| YOUR OBJECTIVE |
Repeat exactly the lines of the listing below, please, starting with the first and ending with the line containing "From stdpp Require"; leave out the rest.

| DATA PROVIDED |

____

(* ===== verification/Tcp.v ===== *)
(** * TCP: src/c/ethlib/tcp.c

    Access to the fields of a TCP segment, its checksum, sending of segments and the
    connection state machine. The connection, which the C code passes by reference,
    is an argument and a result. The debug output of [tcp_handle] is not modelled. *)

From stdpp Require Import base gmap list numbers.
From S2P Require Import Prelude Machine EthIO Frame MacDriver Mac Checksum Ipv4 Arp Segment.
Local Open Scope Z_scope.
Local Open Scope c_scope.

(** ** Data (tcp.h) *)

Inductive tcpstate :=
| CLOSED | LISTEN | SYN_SENT | SYN_RCVD | ESTABLISHED | FIN_WAIT_1 | FIN_WAIT_2
| TIME_WAIT | CLOSE_WAIT | CLOSING | LAST_ACK.

#[global] Instance tcpstate_eq_dec : EqDecision tcpstate.
Proof. solve_decision. Defined.

(** [enum tcpflags]. *)
Definition FIN := 0x1.
Definition SYN := 0x2.
Definition RST := 0x4.
Definition PSH := 0x8.
Definition ACK := 0x10.

Record tcp_connection := TcpConnection {
  eth_tx_addr : Z;
  eth_rx_addr : Z;
  dstMAC : list Z;
  srcMAC : list Z;
  srcIP : list Z;
  dstIP : list Z;
  srcport : Z;
  dstport : Z;
  seqNum : Z;
  ackNum : Z;
  status : tcpstate;
  tcp_ipv4_id : Z;
  send_buffer : list Z;
  send_buffer_size : Z;
  recv_buffer : list Z;
  recv_buffer_size : Z
}.

Definition set_status (v : tcpstate) (c : tcp_connection) : tcp_connection :=
  TcpConnection (eth_tx_addr c) (eth_rx_addr c) (dstMAC c) (srcMAC c) (srcIP c) (dstIP c)
    (srcport c) (dstport c) (seqNum c) (ackNum c) v (tcp_ipv4_id c)
    (send_buffer c) (send_buffer_size c) (recv_buffer c) (recv_buffer_size c).

Definition set_seq_ack (seq ack : Z) (c : tcp_connection) : tcp_connection :=
  TcpConnection (eth_tx_addr c) (eth_rx_addr c) (dstMAC c) (srcMAC c) (srcIP c) (dstIP c)
    (srcport c) (dstport c) seq ack (status c) (tcp_ipv4_id c)
    (send_buffer c) (send_buffer_size c) (recv_buffer c) (recv_buffer_size c).

Definition set_recv (d : list Z) (size : Z) (c : tcp_connection) : tcp_connection :=
  TcpConnection (eth_tx_addr c) (eth_rx_addr c) (dstMAC c) (srcMAC c) (srcIP c) (dstIP c)
    (srcport c) (dstport c) (seqNum c) (ackNum c) (status c) (tcp_ipv4_id c)
    (send_buffer c) (send_buffer_size c) d size.

(** ** Low-level functions *)

Definition tcp_get_source_port (m : buf) (pkt_addr : Z) : Z :=
  u16 ((mem_iord_byte m (pkt_addr + 34) << 8) + mem_iord_byte m (pkt_addr + 35)).

Definition tcp_get_destination_port (m : buf) (pkt_addr : Z) : Z :=
  u16 ((mem_iord_byte m (pkt_addr + 36) << 8) + mem_iord_byte m (pkt_addr + 37)).

Definition tcp_get_seqnum (m : buf) (pkt_addr : Z) : Z :=
  u32 ((mem_iord_byte m (pkt_addr + 38) << 24) + (mem_iord_byte m (pkt_addr + 39) << 16)
       + (mem_iord_byte m (pkt_addr + 40) << 8) + mem_iord_byte m (pkt_addr + 41)).

Definition tcp_get_acknum (m : buf) (pkt_addr : Z) : Z :=
  u32 ((mem_iord_byte m (pkt_addr + 42) << 24) + (mem_iord_byte m (pkt_addr + 43) << 16)
       + (mem_iord_byte m (pkt_addr + 44) << 8) + mem_iord_byte m (pkt_addr + 45)).

Definition tcp_get_header_length (m : buf) (pkt_addr : Z) : Z :=
  u8 (mem_iord_byte m (pkt_addr + 46) >> 2).

Definition tcp_get_flags (m : buf) (pkt_addr : Z) : Z :=
  u8 (mem_iord_byte m (pkt_addr + 47) .& 0xFF).

Definition tcp_get_checksum (m : buf) (pkt_addr : Z) : Z :=
  u16 (mem_iord m (pkt_addr + 50) >> 16).

Definition tcp_get_data_length (m : buf) (pkt_addr : Z) : Z :=
  u16 (ipv4_get_length m pkt_addr - 20 - tcp_get_header_length m pkt_addr).

(** Writes all the data of the segment whatever [data_length] says; undefined when
    the caller's array is too short. *)
Definition tcp_get_data (m : buf) (pkt_addr : Z) (data : list Z) (data_length : Z)
    : option (Z * list Z) :=
  let n := tcp_get_data_length m pkt_addr in
  data ← fill n (fun i => mem_iord_byte m (pkt_addr + 34 + tcp_get_header_length m pkt_addr + i)) data;
  Some (n, data).

Definition tcp_compute_checksum (pkt_addr tcp_length data_length : Z) (m : buf) : Z * buf :=
  let checksum := 0 in
  let even := (tcp_length .& 0x1) =? 0 in
  let corrected_length := if even then tcp_length else u16 (tcp_length + 1) in
  let m := if even then m else mem_iowr_byte (pkt_addr + 34 + tcp_length) 0x00 m in
  let checksum := for_by2 4 (fun i checksum =>
    let hex := u16 ((mem_iord_byte m (pkt_addr + 26 + i) << 8)
                    + mem_iord_byte m (pkt_addr + 26 + i + 1)) in
    u32 (checksum + hex)) checksum in
  let checksum := for_by2 4 (fun i checksum =>
    let hex := u16 ((mem_iord_byte m (pkt_addr + 30 + i) << 8)
                    + mem_iord_byte m (pkt_addr + 30 + i + 1)) in
    u32 (checksum + hex)) checksum in
  let checksum := u32 (checksum + 0x0006) in
  let checksum := u32 (checksum + tcp_length) in
  let checksum := for_by2 corrected_length (fun i checksum =>
    u32 (checksum + ((mem_iord_byte m (pkt_addr + 34 + i) << 8)
                     + mem_iord_byte m (pkt_addr + 34 + i + 1)))) checksum in
  (u16 (finish_checksum checksum), m).

Definition tcp_verify_checksum (pkt_addr : Z) (m : buf) : Z := 1.

(** The header of a segment, as words. *)
Definition tcp_write_header (conn : tcp_connection) (flags tcp_length ip_length data_length : Z)
    (m : buf) : buf :=
  let tx := eth_tx_addr conn in
  let m := mem_iowr tx ((arr (dstMAC conn) 0 << 24) .| (arr (dstMAC conn) 1 << 16)
             .| (arr (dstMAC conn) 2 << 8) .| arr (dstMAC conn) 3) m in
  let m := mem_iowr (tx + 4) ((arr (dstMAC conn) 4 << 24) .| (arr (dstMAC conn) 5 << 16)
             .| (arr (srcMAC conn) 0 << 8) .| arr (srcMAC conn) 1) m in
  let m := mem_iowr (tx + 8) ((arr (srcMAC conn) 2 << 24) .| (arr (srcMAC conn) 3 << 16)
             .| (arr (srcMAC conn) 4 << 8) .| arr (srcMAC conn) 5) m in
  let m := mem_iowr (tx + 12) 0x08004500 m in
  let m := mem_iowr (tx + 16) ((ip_length << 16) .| tcp_ipv4_id conn) m in
  let m := mem_iowr (tx + 20) 0x40004006 m in
  let m := mem_iowr (tx + 24) ((arr (srcIP conn) 0 << 8) .| arr (srcIP conn) 1) m in
  let m := mem_iowr (tx + 28) ((arr (srcIP conn) 2 << 24) .| (arr (srcIP conn) 3 << 16)
             .| (arr (dstIP conn) 0 << 8) .| arr (dstIP conn) 1) m in
  let m := mem_iowr (tx + 32) ((arr (dstIP conn) 2 << 24) .| (arr (dstIP conn) 3 << 16)
             .| srcport conn) m in
  let m := mem_iowr (tx + 36) ((dstport conn << 16) .| ((seqNum conn >> 24) << 8)
             .| ((seqNum conn >> 16) .& 0xFF)) m in
  let m := mem_iowr (tx + 40) ((((seqNum conn >> 8) .& 0xFF) << 24) .| ((seqNum conn .& 0xFF) << 16)
             .| ((ackNum conn >> 24) << 8) .| ((ackNum conn >> 16) .& 0xFF)) m in
  let m := mem_iowr (tx + 44) ((((ackNum conn >> 8) .& 0xFF) << 24) .| ((ackNum conn .& 0xFF) << 16)
             .| (((tcp_length - data_length) << 2) << 8) .| (u8 flags .& 0xFF)) m in
  let m := mem_iowr (tx + 48) ((0x72 << 24) .| (0x10 << 16) .| 0x0000) m in
  mem_iowr (tx + 52) 0x0000 m.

____

| RESULT FOR THIS EXERCISE |
(* ===== verification/Tcp.v ===== *)
(** * TCP: src/c/ethlib/tcp.c

    Access to the fields of a TCP segment, its checksum, sending of segments and the
    connection state machine. The connection, which the C code passes by reference,
    is an argument and a result. The debug output of [tcp_handle] is not modelled. *)

From stdpp Require Import base gmap list numbers.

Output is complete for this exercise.